■ Action item
Please transcribe exactly, and only, the lines of the data below between the line holding "id = sl_id l /\" and the line holding "Eid|]. by apply HE.", inclusive.

■ Data for this task
Lemma path_fail e p err : path_inv e -> path_inv (handleLegFailure e p err).
Proof.
  intros HP. destruct (se_heap e !! p) as [l|] eqn:Hl; [|unfold handleLegFailure; by rewrite Hl].
  rewrite (handleLegFailure_unfold _ _ _ _ Hl). cbv zeta.
  assert (forall x, failure_close e p l err = x -> se_txLedger x = se_txLedger e /\
    se_heap x = alter (leg_close err) p (se_heap e) /\ se_legs x = se_legs e /\ se_failing x = se_failing e) as HX.
  { intros x <-. unfold failure_close. by destruct (sl_pathRTTEnabled l). }
  destruct (HX _ eq_refl) as (X1 & X2 & X3 & X4). set (e1 := failure_close e p l err) in *. clearbody e1. clear HX.
  assert (forall m, same_queues m (leg_close err m)) as HS.
  { intros m. unfold leg_close. by destruct (sl_closed m). }
  assert (forall q m, uninvalidated e q m -> uninvalidated e1 q (leg_close err m)) as HU1.
  { intros q m. unfold uninvalidated, must_invalidate. destruct (leg_close_id err m) as (-> & _). by rewrite X3, X4. }
  case_bool_decide as Hreg.
  - eapply (path_leg e _ p (leg_close err)); [done|done|done| | |].
    + intros m Hm. rewrite Hl in Hm. injection Hm as <-. split; [done|]. rewrite closed_leg.
      split_and!; [done| |done]. intros _. right. unfold must_invalidate. simpl. rewrite must_app. simpl.
      rewrite !(bool_decide_eq_true_2 _) by done. by rewrite orb_true_r.
    + intros q m Hne Hm [HU|HU].
      * left. simpl. rewrite lookup_delete_ne; [by rewrite X3|]. intros E. rewrite <- E in HU. rewrite X3 in Hreg. congruence.
      * right. unfold must_invalidate. simpl. rewrite must_app. unfold must_invalidate in *. rewrite X4, HU. done.
    + intros q m Hne Hm HU. simpl. rewrite lookup_delete_ne; [by rewrite X3|].
      intros E. rewrite <- E in HU. rewrite X3 in Hreg. congruence.
  - eapply (path_leg e _ p (leg_close err)); [done|done|done| | |].
    + intros m Hm. split; [done|]. rewrite closed_leg. split_and!; [done|by apply HU1|done].
    + intros q m Hne Hm. unfold uninvalidated, must_invalidate. by rewrite X3, X4.
    + intros q m _ _. by rewrite X3.
Qed.

(** ** Steps on the queues of one leg *)

(** The ledger and leg [p] change; the rest of the engine does not. *)
Lemma path_data e e' p l l' :
  path_inv e -> se_heap e !! p = Some l -> se_heap e' = <[p := l']> (se_heap e) ->
  se_legs e' = se_legs e -> se_failing e' = se_failing e ->
  sl_id l' = sl_id l -> sl_closed l' = sl_closed l ->
  (sl_dispatch l' <> [] -> sl_closed l = false -> se_legs e !! sl_id l = Some p) ->
  (forall q b id t, lane (se_txLedger e') q b = Some (id, t) ->
     lane (se_txLedger e) q b = Some (id, t) /\
       (id = sl_id l -> carried_by e p l q b t -> carried_by e p l' q b t) \/
     id = sl_id l /\ carried_by e p l' q b t) ->
  path_inv e'.
Proof.
  intros HP Hl EH EL EF Eid Ecl HO HC.
  assert (forall q m b x t, carried_by e q m b x t -> carried_by e' q m b x t) as HE.
  { intros q m b x t. unfold carried_by, uninvalidated, must_invalidate. by rewrite EL, EF. }
  constructor.
  - intros q b id t Hlane. rewrite EH. destruct (HC _ _ _ _ Hlane) as [[Hold Hkeep]|[Hid Hnew]].
    + destruct (pv_carried _ HP _ _ _ _ Hold) as (p2 & m & Hm & Hid & HCm).
      destruct (decide (p = p2)) as [<-|Hne].
      * exists p, l'. rewrite lookup_insert_eq. simplify_eq.
        split_and!; [done|done|]. by apply HE, Hkeep.
      * exists p2, m. rewrite lookup_insert_ne by done. split_and!; [done..|]. by apply HE.
    + exists p, l'. rewrite lookup_insert_eq. split_and!; [done|by rewrite Eid|]. by apply HE.
  - intros q m. rewrite EH, EL. intros [[<- <-]|[Hne Hm]]%lookup_insert_Some.
    + rewrite Eid, Ecl. done.
    + by apply (pv_open _ HP).
Qed.

Lemma alter_insert_leg (h : gmap lptr streamLeg) p f l : h !! p = Some l -> alter f p h = <[p := f l]> h.
Proof.
  intros Hl. apply map_eq. intros q. destruct (decide (p = q)) as [<-|Hne].
  - by rewrite lookup_alter_eq, lookup_insert_eq, Hl.
  - by rewrite lookup_alter_ne, lookup_insert_ne.
Qed.

Lemma elem_delete {A} (ds : list A) k x d : ds !! k = Some x -> d ∈ ds -> d = x \/ d ∈ delete k ds.
Proof. intros Hk Hd. rewrite (delete_Permutation _ _ _ Hk) in Hd. by apply elem_of_cons in Hd. Qed.

Lemma elem_insert {A} (ds : list A) k x y d : ds !! k = Some x -> d ∈ ds -> d = x \/ d ∈ <[k := y]> ds.
Proof.
  intros Hk Hd. apply list_elem_of_lookup in Hd as [i Hi]. destruct (decide (i = k)) as [->|Hne].
  - left. congruence.
  - right. apply (list_elem_of_lookup_2 _ i). by rewrite list_lookup_insert_ne.
Qed.

Lemma elem_inserted {A} (ds : list A) k x y : ds !! k = Some x -> y ∈ <[k := y]> ds.
Proof. intros Hk. apply (list_elem_of_lookup_2 _ k), list_lookup_insert_eq. by apply lookup_lt_Some in Hk. Qed.

(** An attempt that is taken off its lane needs no carrier any more. *)
Lemma dispatch_other l k d0 s q b t :
  sl_dispatch l !! k = Some d0 -> in_dispatch l s q b t ->
  (dp_stage d0 = s -> ~ is_attempt q b t (dp_attempt d0)) ->
  exists d, d ∈ delete k (sl_dispatch l) /\ dp_stage d = s /\ is_attempt q b t (dp_attempt d).
Proof.
  intros Hk (d & Hd & Hs & Ha) Hno. destruct (elem_delete _ _ _ _ Hk Hd) as [->|Hin]; [by exfalso; apply Hno|].
  by exists d.
Qed.

(** Give up the claim of dispatch [k]. *)
Lemma path_give_up e e' p l k d0 :
  path_inv e -> se_heap e !! p = Some l -> sl_dispatch l !! k = Some d0 ->
  se_heap e' = alter (fun l => l <| sl_dispatch ::= delete k |>) p (se_heap e) ->
  se_legs e' = se_legs e -> se_failing e' = se_failing e ->
  se_txLedger e' = clearAttemptAt (se_txLedger e) (Some (sa_record (dp_attempt d0))) (sl_id l)
    (sa_rescue (dp_attempt d0)) (sa_started (dp_attempt d0)) ->
  path_inv e'.
Proof.
  intros HP Hl Hk EH EL EF ET. rewrite (alter_insert_leg _ _ _ _ Hl) in EH.
  eapply path_data; [exact HP|exact Hl|exact EH|done..| |].
  - intros Hd. apply (pv_open _ HP _ _ Hl). intros E. by rewrite E in Hk.
  - intros q b id t. rewrite ET. intros [Hlane Hno]%clear_lane. left. split; [done|].
    intros -> [HC|[HC HU]].
    + left. destruct (dispatch_other _ _ _ _ _ _ _ Hk HC) as (d & H1 & H2 & H3).
      { intros _ (A1 & A2 & A3). by apply Hno. }
      by exists d.
    + right. split; [done|]. destruct HU as [HU|HU]; [by left|right].
      destruct (dispatch_other _ _ _ _ _ _ _ Hk HU) as (d & H1 & H2 & H3).
      { intros _ (A1 & A2 & A3). by apply Hno. }
      by exists d.
Qed.

(** A dispatch enters, or leaves without a claim. *)
Lemma path_dispatch e e' p l ds :
  path_inv e -> se_heap e !! p = Some l ->
  se_heap e' = alter (fun l => l <| sl_dispatch := ds |>) p (se_heap e) ->
  se_legs e' = se_legs e -> se_failing e' = se_failing e ->
  lanes_shrink (se_txLedger e) (se_txLedger e') ->
  (ds <> [] -> sl_closed l = false -> se_legs e !! sl_id l = Some p) ->
  (forall d, d ∈ sl_dispatch l -> dp_stage d <> Checked -> d ∈ ds) ->
  path_inv e'.
Proof.
  intros HP Hl EH EL EF HL HO HD. rewrite (alter_insert_leg _ _ _ _ Hl) in EH.
  eapply path_data; [exact HP|exact Hl|exact EH|done..| |]; [done|].
  intros q b id t Hlane. left. split; [by apply HL|]. intros _.
  assert (forall s, s <> Checked -> in_dispatch l s q b t -> in_dispatch (l <| sl_dispatch := ds |>) s q b t) as HS.
  { intros s Hs (d & Hd & E & Ha). exists d. split; [|done]. apply HD; [done|congruence]. }
  intros [HC|[HC [HU|HU]]]; [left|right|right]; auto.
Qed.

Lemma open_registered n e p l : engine_inv n e -> se_heap e !! p = Some l -> open_leg l = true ->
  se_legs e !! sl_id l = Some p.
Proof.
  intros HI Hl Ho. destruct (lp_where _ _ _ (ei_placed _ _ HI _ _ Hl)) as [H|[H|(_ & _ & H)]]; [done| |congruence].
  destruct (ei_retiring _ _ HI _ _ H) as (l2 & Hl2 & _ & Hc & _). simplify_eq. congruence.
Qed.

(** ** Every step *)

Lemma path_queue n e p a owner :
  engine_inv n e -> path_inv e ->
  path_inv (match se_heap e !! p with
            | Some l => if open_leg l
                        then upd_leg p (fun l => l <| sl_dispatch ::= fun ds => ds ++ [MkDispatch Checked a owner] |>) e
                        else e
            | None => e
            end).
Proof.
  intros HI HP. destruct (se_heap e !! p) as [l|] eqn:Hl; [|done]. destruct (open_leg l) eqn:Ho; [|done].
  eapply (path_dispatch e _ p l (sl_dispatch l ++ [MkDispatch Checked a owner])); [done|done| |done|done|apply shrink_refl| |].
  - simpl. rewrite !(alter_insert_leg _ _ _ _ Hl). done.
  - intros _ _. by eapply open_registered.
  - intros d Hd _. apply elem_of_app. by left.
Qed.

Lemma claim_lane tx a id owner now q b x :
  lane (claim_tx tx a id owner now).2 q b = Some x ->
  lane tx q b = Some x \/
  (claim_tx tx a id owner now).1 = true /\ q = sa_record a /\ b = sa_rescue a /\ x = (id, now).
Proof.
  unfold claim_tx. destruct (sa_rescue a).
  - case_bool_decide.
    + pose proof (restricted_lane tx (sa_record a) id owner now q b x) as H'.
      destruct (MarkRestrictedRescueTransit _ _ _ _ _) as [[? ?] ?]. exact H'.
    + pose proof (markRescue_lane tx (sa_record a) id now q b x) as H'.
      unfold MarkRescueTransit. destruct (markRescueTransitLocked _ _ _ _) as [[? ?] ?]. exact H'.
  - apply MarkTransit_lane.
Qed.

Lemma path_claim e p k now : path_inv e -> path_inv (dispatch_claim e p k now).
Proof.
  intros HP. unfold dispatch_claim. destruct (se_heap e !! p) as [l|] eqn:Hl; [|done]. simpl.
  destruct (sl_dispatch l !! k) as [[[] a owner]|] eqn:Hk; simpl; try done.
  fold (claim_tx (se_txLedger e) a (sl_id l) owner now).
  pose proof (fun q b x => claim_lane (se_txLedger e) a (sl_id l) owner now q b x) as HC.
  assert (sl_dispatch l <> []) as Hne by (intros E; by rewrite E in Hk).
  destruct (claim_tx _ _ _ _ _) as [ok tx]. simpl in HC. destruct ok.
  - set (a' := MkSend (sa_record a) (sa_rescue a) (sa_ordinary a) now).
    set (l' := l <| sl_dispatch ::= <[k := MkDispatch Claimed a' owner]> |>).
    eapply (path_data e _ p l l'); [done|done|simpl; by rewrite (alter_insert_leg _ _ _ _ Hl)|done..| |].
    + intros _. by apply (pv_open _ HP).
    + simpl. intros q b id t [Hold|(_ & -> & -> & [= -> ->])]%HC.
      * left. split; [done|]. intros _.
        assert (forall s, s <> Checked -> in_dispatch l s q b t -> in_dispatch l' s q b t) as HS.
        { intros s Hs (d & Hd & Es & Ha). exists d. split; [|done]. simpl.
          destruct (elem_insert _ _ _ (MkDispatch Claimed a' owner) _ Hk Hd) as [->|]; [|done]. simpl in Es. congruence. }
        intros [HX|[HX [HU|HU]]]; [left|right|right]; auto.
      * right. split; [done|]. left. exists (MkDispatch Claimed a' owner). simpl.
        split_and!; [by eapply elem_inserted|done|by repeat split].
  - eapply (path_dispatch e _ p l (delete k (sl_dispatch l))); [done|done| |done|done| | |].
    + simpl. rewrite !(alter_insert_leg _ _ _ _ Hl). done.
    + intros q b x Hx. by destruct (HC q b x Hx) as [|[? _]].
    + intros _. by apply (pv_open _ HP).
    + intros d Hd Hs. destruct (elem_delete _ _ _ _ Hk Hd) as [->|]; done.
Qed.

■ Result for this exercise
     id = sl_id l /\ carried_by e p l' q b t) ->
  path_inv e'.
Proof.
  intros HP Hl EH EL EF Eid Ecl HO HC.
  assert (forall q m b x t, carried_by e q m b x t -> carried_by e' q m b x t) as HE.
  { intros q m b x t. unfold carried_by, uninvalidated, must_invalidate. by rewrite EL, EF. }
  constructor.
  - intros q b id t Hlane. rewrite EH. destruct (HC _ _ _ _ Hlane) as [[Hold Hkeep]|[Hid Hnew]].
    + destruct (pv_carried _ HP _ _ _ _ Hold) as (p2 & m & Hm & Hid & HCm).
      destruct (decide (p = p2)) as [<-|Hne].
      * exists p, l'. rewrite lookup_insert_eq. simplify_eq.
        split_and!; [done|done|]. by apply HE, Hkeep.
      * exists p2, m. rewrite lookup_insert_ne by done. split_and!; [done..|]. by apply HE.
    + exists p, l'. rewrite lookup_insert_eq. split_and!; [done|by rewrite Eid|]. by apply HE.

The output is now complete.